Tempi d’attesa biblici per esami specialistici e visite ambulatoriali esterne.
Si potrebbe obiettare che le lunghe liste d’attesa della sanità pubblica colpiscano tutti i cittadini, non solo i detenuti. C’è però una differenza sostanziale. Per un detenuto, l’accesso a una visita esterna richiede una scorta di Polizia Penitenziaria.
Spesso, a causa della grave carenza di organico degli agenti, il giorno dell’appuntamento la scorta non è disponibile. Il risultato? L’esame salta e si torna alla casella di partenza, proprio come nel gioco dell’oca. Nel frattempo, la salute del detenuto può peggiorare in modo irreversibile.
“Il grado di civiltà di un Paese si misura anche dalla condizione delle sue carceri.”
(Voltaire)
In un recente articolo scritto dai ristretti di Secondigliano per la rubrica “Parole in libertà” (curata da Il Mattino), i reclusi chiedevano di essere valutati non solo per il loro passato, ma per il percorso di crescita intrapreso. A questo sacrosanto principio va aggiunto un elemento fondamentale: la valutazione del loro attuale stato di salute.
Il medico della struttura penitenziaria che redige una relazione superficiale o errata per il Magistrato di Sorveglianza, precludendo al detenuto la possibilità di curarsi tempestivamente a casa o in una struttura ospedaliera idonea, commette un grave errore.

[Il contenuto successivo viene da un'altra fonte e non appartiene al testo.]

(* ===== verification/BigtableWire.v ===== *)
(** * The Bigtable API as the storage adapter uses it

    The messages of the data API that
    [crates/webpush-store/src/bigtable.rs] sends and receives, the gRPC calls
    as a parameter, and the adapter's functions that only handle messages:
    filters, ranges, and merging the chunks of a read into rows. Octet strings
    that are row keys or column names are [string]s. *)
From Stdlib Require Import Ascii.
From S2P Require Import Prelude RustStr External.

(** ** [String::from_utf8] *)

(** Well-formed UTF-8 (Unicode, table 3-7). *)
Fixpoint utf8_valid (s : string) : bool :=
  match s with
  | EmptyString => true
  | String a s =>
      if between 0 127 a then utf8_valid s
      else match s with
      | EmptyString => false
      | String b s =>
          if between 194 223 a then between 128 191 b && utf8_valid s
          else match s with
          | EmptyString => false
          | String c s =>
              if between 224 239 a then
                between (if char_is 224 a then 160 else 128) (if char_is 237 a then 159 else 191) b
                && between 128 191 c && utf8_valid s
              else match s with
              | EmptyString => false
              | String d s =>
                  between 240 244 a
                  && between (if char_is 240 a then 144 else 128) (if char_is 244 a then 143 else 191) b
                  && between 128 191 c && between 128 191 d && utf8_valid s
              end
          end
      end
  end.
Definition from_utf8 (b : Bytes) : option string :=
  let s := of_bytes b in if utf8_valid s then Some s else None.

(** ** Messages *)

(** Timestamps are microseconds. *)
Inductive Mutation : Type :=
| SetCell (family_name column_qualifier : string) (timestamp_micros : Z) (value : Bytes)
| DeleteFromRow.

Inductive RowFilter : Type :=
| FamilyNameRegexFilter (pattern : string)
| ColumnQualifierRegexFilter (pattern : string)
| ValueRegexFilter (pattern : string)
| CellsPerColumnLimitFilter (n : Z)
| Chain (filters : list RowFilter).

Record RowSet : Type := {
  row_keys : list string;
  row_ranges : list (string * string);
}.

Inductive RowStatus : Type :=
| ResetRow (b : bool)
| CommitRow (b : bool).
#[export] Instance row_status_eq_dec : EqDecision RowStatus.
Proof. solve_decision. Defined.

Record CellChunk : Type := {
  ck_row_key : string;
  ck_qualifier : option string;
  ck_value : Bytes;
  ck_value_size : Z;
  ck_row_status : option RowStatus;
}.

(** A [tonic::Request]: a message with its metadata. *)
Record Req (M : Type) : Type := { metadata : list (string * string); req_message : M }.
Arguments metadata {M} _.
Arguments req_message {M} _.
Arguments Build_Req {M} _ _.

Record MutateRowRequest : Type := {
  mr_table_name : string;
  mr_app_profile_id : string;
  mr_row_key : string;
  mr_mutations : list Mutation;
}.
Record ReadRowsRequest : Type := {
  rr_table_name : string;
  rr_app_profile_id : string;
  rr_rows : RowSet;
  rr_filter : option RowFilter;
}.
Record CheckAndMutateRowRequest : Type := {
  cm_table_name : string;
  cm_app_profile_id : string;
  cm_row_key : string;
  cm_predicate_filter : option RowFilter;
  cm_true_mutations : list Mutation;
}.

(** The admin API. *)
Inductive GcRule : Type :=
| MaxNumVersions (n : Z)
| MaxAge (seconds : Z)
| Union (rules : list GcRule).
Record CreateTableRequest : Type := {
  ct_parent : string;
  ct_table_id : string;
  ct_column_families : gmap string GcRule;
}.
Inductive Code : Type := NotFound | AlreadyExists | OtherCode (n : Z).
#[export] Instance code_eq_dec : EqDecision Code.
Proof. solve_decision. Defined.
Record Status : Type := { st_code : Code; st_text : BoxError }.

(** Keys in [start, end). *)
Definition range (start end_ : string) : RowSet :=
  {| row_keys := []; row_ranges := [(start, end_)] |}.

(** [prefix] *)
Definition strip_suffix (suffix s : string) : option string :=
  let n := String.length s - String.length suffix in
  if decide (String.length suffix <= String.length s /\ String.substring n (String.length suffix) s = suffix)
  then Some (String.substring 0 n s) else None.
Definition prefix (prefix : string) : RowSet :=
  let end_ := default prefix (strip_suffix "#" prefix) +:+ "$" in
  range prefix end_.

(** [exact]: a backslash before every character that is not alphanumeric. A
    continuation octet of UTF-8 starts no character. *)
Fixpoint exact_chars (s : string) : string :=
  match s with
  | EmptyString => EmptyString
  | String c s =>
      if is_ascii_alphanumeric c || between 128 191 c then String c (exact_chars s)
      else String (ascii_of_N 92) (String c (exact_chars s))
  end.
Definition exact (value : string) : string := "^" +:+ exact_chars value +:+ "$".

(** [column_filter] *)
Definition column_filter (family col : string) (value : option string) : RowFilter :=
  Chain ([FamilyNameRegexFilter family; ColumnQualifierRegexFilter (exact col);
          CellsPerColumnLimitFilter 1]
         ++ match value with Some v => [ValueRegexFilter (exact v)] | None => [] end).

(** ** Rows *)

(** [type Row]: the latest value per column. *)
Abbreviation Row := (gmap string Bytes).

(** [text] and [number] *)
Definition text (row : Row) (col : string) : option string := v ← row !! col; from_utf8 v.
Definition number (row : Row) (col : string) : option N := t ← text row col; parse_u64 t.

(** The variables of the loop of [BigtableStore::read]. *)
Record Merge : Type := {
  mg_key : string;
  mg_qualifier : string;
  mg_row : Row;
  mg_value : Bytes;
  mg_out : list (string * Row);
}.
Definition merge_new : Merge :=
  {| mg_key := ""; mg_qualifier := ""; mg_row := ∅; mg_value := []; mg_out := [] |}.

(** The body of the loop over the chunks. *)
Definition merge_chunk (s : Merge) (chunk : CellChunk) : result BoxError Merge :=
  if decide (ck_row_status chunk = Some (ResetRow true)) then
    Ok {| mg_key := mg_key s; mg_qualifier := mg_qualifier s; mg_row := ∅; mg_value := [];
          mg_out := mg_out s |}
  else
    let key := if str_is_empty (ck_row_key chunk) then mg_key s else ck_row_key chunk in
    let qualifier := default (mg_qualifier s) (ck_qualifier chunk) in
    let value := mg_value s ++ ck_value chunk in
    let '(row, value) :=
      if (ck_value_size chunk =? 0)%Z then (<[ qualifier := value ]> (mg_row s), [])
      else (mg_row s, value) in
    if decide (ck_row_status chunk = Some (CommitRow true)) then
      k ← ok_or "invalid utf-8 sequence" (if utf8_valid key then Some key else None);
      Ok {| mg_key := key; mg_qualifier := qualifier; mg_row := ∅; mg_value := value;
            mg_out := mg_out s ++ [(k, row)] |}
    else
      Ok {| mg_key := key; mg_qualifier := qualifier; mg_row := row; mg_value := value;
            mg_out := mg_out s |}.

Fixpoint merge_chunks (s : Merge) (chunks : list CellChunk) : result BoxError Merge :=
  match chunks with
  | [] => Ok s
  | chunk :: chunks => s ← merge_chunk s chunk; merge_chunks s chunks
  end.
(** The loop over the responses of the stream, which may break off. *)
Fixpoint merge_stream (s : Merge) (stream : list (result BoxError (list CellChunk))) :
    result BoxError Merge :=
  match stream with
  | [] => Ok s
  | resp :: stream => chunks ← resp; s ← merge_chunks s chunks; merge_stream s stream
  end.

(** ** The calls *)
Class BigtableRpc (T : Type) : Type := {
  mutate_row : Req MutateRowRequest -> EST T BoxError unit;
  read_rows : Req ReadRowsRequest -> EST T BoxError (list (result BoxError (list CellChunk)));
  check_and_mutate_row : Req CheckAndMutateRowRequest -> EST T BoxError bool;
  get_table : Req string -> EST T Status unit;
  create_table : Req CreateTableRequest -> EST T Status unit;
  (** A channel to a URL, with keepalive, and TLS if asked for. *)
  open_channel : string -> bool -> EST T BoxError unit;
  (** [MetadataValue::try_from] *)
  metadata_value : string -> result BoxError unit;
}.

In casi come questo, si configura un’ipotesi di responsabilità sanitaria (malasanità) di cui il medico – e la struttura – possono essere chiamati a rispondere in sede civile (per il risarcimento del danno ai familiari) e, potenzialmente, in sede penale (per omicidio colposo o lesioni colpose).
Un medico, indipendentemente dal contesto in cui opera (sia esso un ospedale pubblico, una caserma o un istituto penitenziario), resta prima di tutto un medico. Il codice deontologico e la legge gli impongono di mettere la salute del paziente al primo posto. Non è una scelta discrezionale, è un dovere giuridico e morale.